Exercise aim
Both the line below containing "Panic => Panic" and the line containing "- case_bool_decide as", along with every line between them, should be repeated exactly; no other line belongs in the answer.

^^^^^^^^^^^^^^^^

(** ** Refilling: [ready_outputs], [plan_reshape] *)
Definition useful (e : Utxo) : bool := negb e.1 && (MIN_USEFUL_OUTPUT <=? value e.2).
Definition too_small (e : Utxo) : bool := negb e.1 && (value e.2 <? MIN_USEFUL_OUTPUT).
Definition ready_outputs (utxos : list Utxo) : nat :=
  length (base.filter (fun e => useful e = true) utxos).

Record Reshape := mkReshape { r_inputs : list TransactionOutput; r_shares : list N }.

(** The closures [spendable] and [cut]. *)
Definition spendable {E} (fee : N) (outs : list TransactionOutput) : outcome E N :=
  s ← expect (checked_sum (value <$> outs)); Ok (s - fee).
Definition cut {E} (fee : N) (ins : list TransactionOutput) (pieces : nat) : outcome E Reshape :=
  total ← spendable fee ins;
  let share := total / N.of_nat pieces in
  Ok (mkReshape ins (replicate (pieces - 1) share ++ [total - share * (N.of_nat pieces - 1)])).

Definition dust_of (utxos : list Utxo) : list TransactionOutput :=
  (base.filter (fun e => too_small e = true) utxos).*2.
Definition largest_of (utxos : list Utxo) : option TransactionOutput :=
  snd <$> max_by smaller_first (base.filter (fun e => useful e = true) utxos).

Definition plan_reshape {E} (utxos : list Utxo) (fee : N) (floor : nat) : outcome E (option Reshape) :=
  let ready := ready_outputs utxos in
  if (floor <=? ready)%nat then Ok None
  else
    let wanted := (floor - ready)%nat in
    let dust := dust_of utxos in
    total_dust ← spendable fee dust;
    let from_dust := N.to_nat (total_dust / MIN_USEFUL_OUTPUT) in
    if (1 <=? from_dust)%nat then r ← cut fee dust (Nat.min wanted from_dust); Ok (Some r)
    else
      match largest_of utxos with
      | None => Ok None
      | Some largest =>
          let ins := largest :: dust in
          total ← spendable fee ins;
          let pieces := Nat.min (wanted + 1) (N.to_nat (total / MIN_USEFUL_OUTPUT)) in
          if (pieces <? 2)%nat then Ok None else r ← cut fee ins pieces; Ok (Some r)
      end.

(** ** [maintain_wallet] *)

(** What the exchange owes its customers: their balances, and the withdrawals
    that are debited and not confirmed. *)
Definition owed_to_customers (tb : TaskBoard) : N :=
  sumN (base_balance <$> btree_values (tb_accounts tb)) +
  sumN (debit_of <$> base.filter (fun p => p_status p <> PaymentConfirmed) (btree_values (tb_payments tb))).

Section maintain.
Context `{Primitives}.

(** [inflight] is the wallet's list of inputs of the last fan-out; the node's
    answer [None] is a failed read. The result is the hub and that list. *)
Definition maintain_wallet (custody : bool) (public_key : PublicKey) (private_key : PrivateKey)
    (fresh : nat -> Uuid) (fetched : option (list Utxo)) (floor : nat) (h : Hub) (inflight : list Hash)
    : outcome SpendError (Hub * list Hash) :=
  match fetched with
  | None => Ok (h, inflight)
  | Some utxos =>
      if custody && (sumN (value <$> utxos.*2) <? owed_to_customers (live h) + HUB_TRANSACTION_FEE)
      then Ok (h, inflight)
      else
        let utxos := reserve_inputs (live h) public_key utxos [] in
        if existsb (fun e : Utxo => e.1 && bool_decide (output_hash e.2 ∈ inflight)) utxos
        then Ok (h, inflight)
        else
          plan ← plan_reshape utxos HUB_TRANSACTION_FEE floor;
          match plan with
          | None => Ok (h, [])
          | Some plan =>
              match build_multi_payment fresh (pair false <$> r_inputs plan) private_key
                      (pair public_key <$> r_shares plan) HUB_TRANSACTION_FEE public_key with
              | Ok tx => Ok (submitted h tx, spends tx)
              | Err _ => Ok (h, [])
              | Panic => Panic
              end
          end
  end.

End maintain.
(** *** [resolve_payout_attempt] *)
Lemma resolve_payout_attempt_ok env h a h' b :
  legs_ok h -> persisted h (pa_task_id a) -> resolve_payout_attempt env h a = Ok (h', b) ->
  keeps_legs h h' /\ (outbox h' = outbox h \/ exists tx, pa_transaction a = Some tx /\ outbox h' = outbox h ++ [tx] /\
    sent_tx (disk h') (leg_key a) = Some (Some tx)).
Proof.
  intros Hok Hp. unfold resolve_payout_attempt.
  assert (Hr : forall x, x = h -> keeps_legs h x /\ (outbox x = outbox h \/ exists tx, pa_transaction a = Some tx /\
    outbox x = outbox h ++ [tx] /\ sent_tx (disk x) (leg_key a) = Some (Some tx)))
    by (intros x ->; split; [by apply keeps_legs_refl|by left]).
  destruct (re_recipient env), (re_source env); try (intros [= <- <-]; by apply Hr).
  destruct (attempt_resolve _ _ _); try (intros [= <- <-]; by apply Hr).
  - case_bool_decide as Ha; cbn [negb]; [|intros [= <- <-]; by apply Hr].
    intros Hc. apply record_confirmed_payout_ok in Hc as [? ?]; [by split; [|left]|done|by rewrite Ha].
  - case_match; intros Hc; apply bind_Ok in Hc as (h1 & Hc & [= <- <-]).
    + apply abandon_payout_ok in Hc as [? ?]; [by split; [|left]|done..].
    + by apply resend_lost_payout_ok in Hc.
Qed.

End handlers.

^^^^^^^^^^^^^^^^

Result
              | Panic => Panic
              end
          end
  end.

End maintain.
(** *** [resolve_payout_attempt] *)
Lemma resolve_payout_attempt_ok env h a h' b :
  legs_ok h -> persisted h (pa_task_id a) -> resolve_payout_attempt env h a = Ok (h', b) ->
  keeps_legs h h' /\ (outbox h' = outbox h \/ exists tx, pa_transaction a = Some tx /\ outbox h' = outbox h ++ [tx] /\
    sent_tx (disk h') (leg_key a) = Some (Some tx)).
Proof.
  intros Hok Hp. unfold resolve_payout_attempt.
  assert (Hr : forall x, x = h -> keeps_legs h x /\ (outbox x = outbox h \/ exists tx, pa_transaction a = Some tx /\
    outbox x = outbox h ++ [tx] /\ sent_tx (disk x) (leg_key a) = Some (Some tx)))
    by (intros x ->; split; [by apply keeps_legs_refl|by left]).
  destruct (re_recipient env), (re_source env); try (intros [= <- <-]; by apply Hr).
  destruct (attempt_resolve _ _ _); try (intros [= <- <-]; by apply Hr).
  - case_bool_decide as Ha; cbn [negb]; [|intros [= <- <-]; by apply Hr].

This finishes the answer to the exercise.